Wczoraj wszystkie media obiegła informacja o pięknym ślubie Pauliny Krupińskiej i Sebastiana Karpiela-Bułecki. Pomimo, że ceremonia była owiana tajemnicą, do sieci zaczęły wypływać zdjęcia z tego wydarzenia. Widać na nich, że zarówno para, jak i goście, mieli na sobie cudowne stroje góralskie. Zakochani za nic mieli zabobony, jednocześnie pobrali się i ochrzcili syna Jędrka.

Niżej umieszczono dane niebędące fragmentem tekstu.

Lemma rstrip_lstrip (s : string) : rstrip (lstrip s) = lstrip (rstrip s).
Proof.
  induction s as [|c r IH]; simpl; [reflexivity|].
  destruct (is_space c) eqn:Ec.
  - rewrite IH. destruct (rstrip r) as [|c' r']; simpl; try rewrite Ec; reflexivity.
  - simpl. destruct (rstrip r) as [|c' r']; simpl; try rewrite Ec; reflexivity.
Qed.

Lemma strip_idempotent (s : string) : strip (strip s) = strip s.
Proof.
  unfold strip. now rewrite rstrip_lstrip, lstrip_idempotent, rstrip_idempotent.
Qed.

(** ** The chart invariant *)

Lemma links_ids (s : Store) : map fst (links s) = map Account.id (accounts s).
Proof. unfold links. rewrite map_map. reflexivity. Qed.

Lemma In_links (s : Store) (a : Account.t) :
  In a (accounts s) -> In (Account.id a, Account.parent_id a) (links s).
Proof.
  intros H. unfold links.
  now apply (in_map (fun a => (Account.id a, Account.parent_id a))).
Qed.

Lemma wf_chart_keys (s : Store) : wf_chart s -> wf_keys s.
Proof.
  intros (_ & Hnd & Hl & _). split.
  - now rewrite <- links_ids.
  - intros a Ha. apply In_links in Ha. apply Hl in Ha. lia.
Qed.

Lemma wf_chart_links (s : Store) : wf_chart s -> wf_links s.
Proof.
  intros (_ & _ & Hl & _) a p Ha Hp. apply In_links in Ha. rewrite Hp in Ha.
  destruct (Hl _ _ Ha) as [_ Hq]. now apply (Hq p).
Qed.

Lemma get_by_id_resolves (s : Store) (i : Z) :
  In i (map fst (links s)) <-> exists b, get_by_id s i = Some b.
Proof.
  rewrite links_ids. unfold get_by_id. split.
  - intros H. apply in_map_iff in H as (b & Hb & Hin).
    destruct (find _ (accounts s)) as [c|] eqn:E; [now exists c|].
    apply (find_none _ _ E) in Hin. rewrite Hb, Z.eqb_refl in Hin. discriminate.
  - intros (b & Hb). apply find_some in Hb as [Hin Hb].
    apply Z.eqb_eq in Hb. subst i. now apply in_map.
Qed.

Lemma links_write (s : Store) (a a' : Account.t) :
  wf_keys s -> In a (accounts s) ->
  Account.id a' = Account.id a -> Account.parent_id a' = Account.parent_id a ->
  links (write s a') = links s.
Proof.
  intros Hwf Hin Hid Hp. unfold links. rewrite write_accounts, map_map.
  apply map_ext_in. intros b Hb. unfold moved.
  destruct (Account.id b =? Account.id a') eqn:E; [|reflexivity].
  apply Z.eqb_eq in E. rewrite Hid in E.
  rewrite (wf_keys_unique s b a Hwf Hb Hin E). now rewrite Hid, Hp.
Qed.

Lemma trimmed_write (s : Store) (a' : Account.t) :
  trimmed s -> strip (Account.name a') = Account.name a' -> trimmed (write s a').
Proof.
  intros Ht Ha b Hb. rewrite write_accounts in Hb.
  apply in_map_iff in Hb as (c & <- & Hc). unfold moved.
  destruct (Account.id c =? Account.id a'); [exact Ha|now apply Ht].
Qed.

Lemma wf_chart_transport (s s' : Store) :
  links s' = links s -> next_id s' = next_id s -> trimmed s' ->
  wf_chart s -> wf_chart s'.
Proof.
  intros Hl Hn Ht (Hpos & Hnd & Hlinks & _). unfold wf_chart. rewrite Hl, Hn. auto.
Qed.

Lemma wf_chart_write (s : Store) (a a' : Account.t) :
  wf_chart s -> In a (accounts s) ->
  Account.id a' = Account.id a -> Account.parent_id a' = Account.parent_id a ->
  strip (Account.name a') = Account.name a' ->
  wf_chart (write s a').
Proof.
  intros Hwf Hin Hid Hp Hname. apply (wf_chart_transport s); auto.
  - apply (links_write s a); auto. now apply wf_chart_keys.
  - apply trimmed_write; [apply Hwf|assumption].
Qed.

Lemma wf_chart_add (s : Store) (new_account : Z -> Account.t) :
  wf_chart s ->
  Account.id (new_account (next_id s)) = next_id s ->
  strip (Account.name (new_account (next_id s))) = Account.name (new_account (next_id s)) ->
  (forall q, Account.parent_id (new_account (next_id s)) = Some q ->
             In q (map fst (links s))) ->
  wf_chart (add s new_account).
Proof.
  intros (Hpos & Hnd & Hl & Ht) Hid Hname Hparent.
  assert (Hlinks : links (add s new_account)
                   = (links s ++ [(next_id s,
                                   Account.parent_id (new_account (next_id s)))])%list).
  { unfold links, add; simpl. rewrite map_app. simpl. now rewrite Hid. }
  assert (Hbound : forall i, In i (map fst (links s)) -> 0 < i < next_id s).
  { intros i Hi. apply in_map_iff in Hi as ([j p] & <- & Hin). now apply Hl in Hin. }
  unfold wf_chart. rewrite Hlinks, map_app. simpl.
  split; [|split; [|split]].
  - lia.
  - apply NoDup_app; [assumption|repeat constructor; auto|].
    intros i Hi [<-|[]]. apply Hbound in Hi. lia.
  - intros i p Hin. apply in_app_or in Hin as [Hin|[Heq|[]]].
    + destruct (Hl _ _ Hin) as [Hb Hq]. split; [lia|].
      intros q Hpq. destruct (Hq q Hpq) as [Hlt Hin']. split; [assumption|].
      apply in_or_app. now left.
    + inversion Heq; subst i p; clear Heq.
      split; [lia|].
      intros q Hq. pose proof (Hparent q Hq) as Hin. split.
      * apply Hbound in Hin. lia.
      * apply in_or_app. now left.
  - intros b Hb. unfold add in Hb; simpl in Hb.
    apply in_app_or in Hb as [Hb|[<-|[]]]; [now apply Ht|exact Hname].
Qed.

Lemma links_remove (s : Store) (a : Account.t) :
  links (remove s a) = filter (fun l => negb (fst l =? Account.id a)) (links s).
Proof.
  unfold links, remove; simpl.
  induction (accounts s) as [|b l IH]; simpl; [reflexivity|].
  destruct (negb (Account.id b =? Account.id a)); simpl; now rewrite IH.
Qed.

Lemma NoDup_map_filter {A B : Type} (f : A -> B) (P : A -> bool) (l : list A) :
  NoDup (map f l) -> NoDup (map f (filter P l)).
Proof.
  induction l as [|x l IH]; simpl; intros H; [constructor|].
  inversion H as [|y ys Hnotin Hnd]; subst.
  destruct (P x); simpl; [|now apply IH].
  constructor; [|now apply IH].
  intros Hin. apply Hnotin. apply in_map_iff in Hin as (z & Hz & Hin).
  apply filter_In in Hin as [Hin _]. rewrite <- Hz. now apply in_map.
Qed.

(** Removing an account that is nobody's parent keeps the chart. *)
Lemma wf_chart_remove (s : Store) (a : Account.t) :
  wf_chart s -> ~ has_child s (Account.id a) -> wf_chart (remove s a).
Proof.
  intros (Hpos & Hnd & Hl & Ht) Hleaf. unfold wf_chart.
  rewrite links_remove. change (next_id (remove s a)) with (next_id s).
  split; [assumption|]. split; [now apply NoDup_map_filter|]. split.
  - intros i p Hin. apply filter_In in Hin as [Hin Hne].
    destruct (Hl _ _ Hin) as [Hb Hq]. split; [assumption|].
    intros q Hpq. destruct (Hq q Hpq) as [Hlt Hin']. split; [assumption|].
    apply in_map_iff in Hin' as ([j r] & Hj & Hin'). simpl in Hj. subst j.
    apply in_map_iff. exists (q, r). split; [reflexivity|].
    apply filter_In. split; [assumption|]. simpl.
    apply negb_true_iff, Z.eqb_neq. intros Heq. apply Hleaf.
    unfold links in Hin. apply in_map_iff in Hin as (c & Hc & Hcin).
    inversion Hc; subst. exists c. split; [assumption|]. congruence.
  - intros b Hb. unfold remove in Hb; simpl in Hb.
    apply filter_In in Hb as [Hb _]. now apply Ht.
Qed.

Lemma fresh_wf_chart (s : Store) : fresh s -> wf_chart s.
Proof.
  intros [Hacc Hpos]. unfold wf_chart, links, trimmed. rewrite Hacc. simpl.
  split; [assumption|]. split; [constructor|]. split; contradiction.
Qed.

Lemma root_accounts_trimmed (entry : string * root_props) :
  In entry root_accounts -> strip (fst entry) = fst entry.
Proof.
  intros H. simpl in H.
  repeat (destruct H as [<-|H]; [vm_compute; reflexivity|]). contradiction.
Qed.

Lemma validate_root_wf_chart (s s' : Store) (entry : string * root_props) :
  wf_chart s -> strip (fst entry) = fst entry ->
  validate_root s entry = Ok s' -> wf_chart s'.
Proof.
  destruct entry as [name props]. intros Hwf Hname H. cbn [fst] in Hname.
  destruct (find_root s name) as [r|] eqn:Hfind.
  - rewrite (validate_root_found _ _ _ _ Hfind) in H. inversion H; subst; clear H.
    destruct (find_root_In _ _ _ Hfind) as (Hin & Hn & _).
    destruct (synced_spec props r) as (Hf & _). unfold frame in Hf.
    assert (Hname' : strip (Account.name (synced props r)) = Account.name (synced props r)).
    { replace (Account.name (synced props r)) with (Account.name r) by congruence.
      now apply Hwf. }
    apply (wf_chart_write s r); auto; congruence.
  - rewrite (validate_root_missing _ _ _ Hfind) in H. bind_inv H.
    inversion H; subst; clear H.
    apply wf_chart_add; auto. simpl. discriminate.
Qed.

"Impreza 2 w 1" cieszy się coraz większą popularnością nie tylko ze względu na oczywisty aspekt, czyli niższe koszty, ale również na mniej formalności i problemów logistycznych. Dlatego rodzice ułatwiają sobie życie, łącząc ślub rodziców z chrztem dziecka.
Nie tylko względy finansowe, to przede wszystkim wygoda
Zacznijmy od tego, że "impreza 2 w 1" z punktu widzenia finansowego, to dobre rozwiązanie. Przygotowując jedną uroczystość w podwójnej odsłonie, nasz budżet domowy nie zostanie aż tak nadszarpnięty. Na forach związanych z tematyką ślubną przeczytamy, że to jedna z głównych pobudek.
Jednak nie chodzi tu tylko o kwestie finansowe. Są przecież i zamożne pary, tak jak wspomniane już powyżej gwiazdy. Bardzo często przyczyną jest po prostu wygoda. Nie trzeba wtedy dwa razy rezerwować kościoła czy sali na przyjęcie. A goście z rodzicami na czele nie muszą martwić się o dodatkowe kreacje. No i nie trzeba kolejny raz ściągać całuśnej ciotki z drugiego końca Polski.
Ważniejszy ślub czy dziecko?
Kto będzie głównym bohaterem uroczystości? Podobno ślub, to najważniejszy dzień w życiu. Jeśli decydujemy się na "imprezę 2 w 1", para może mieć obawy, że chrzest przyćmi ich ceremonię. Tym bardziej, że matka zamiast bawić na własnym weselu, będzie musiała zajmować się brzdącem. Istnieje duża szansa, że imprezę zainauguruje pierwszy płacz, a nie pierwszy taniec.
Kłopotliwa może okazać się też kreacja. Panna młoda musi znaleźć taką suknię, aby swobodnie móc karmić piersią. Pojawia się także dylemat, co zrobić z opieką nad dzieckiem. Przecież maleństwo trzeba przewinąć oraz położyć spać. A parze młodej nie wypada opuścić gości przed oczepinami. Pociechy przecież nie można też "sprzedać" dziadkom, którzy bawią się przecież stolik obok. Ale i na to jest sposób - rozwiązaniem może być wynajęcie opiekunki.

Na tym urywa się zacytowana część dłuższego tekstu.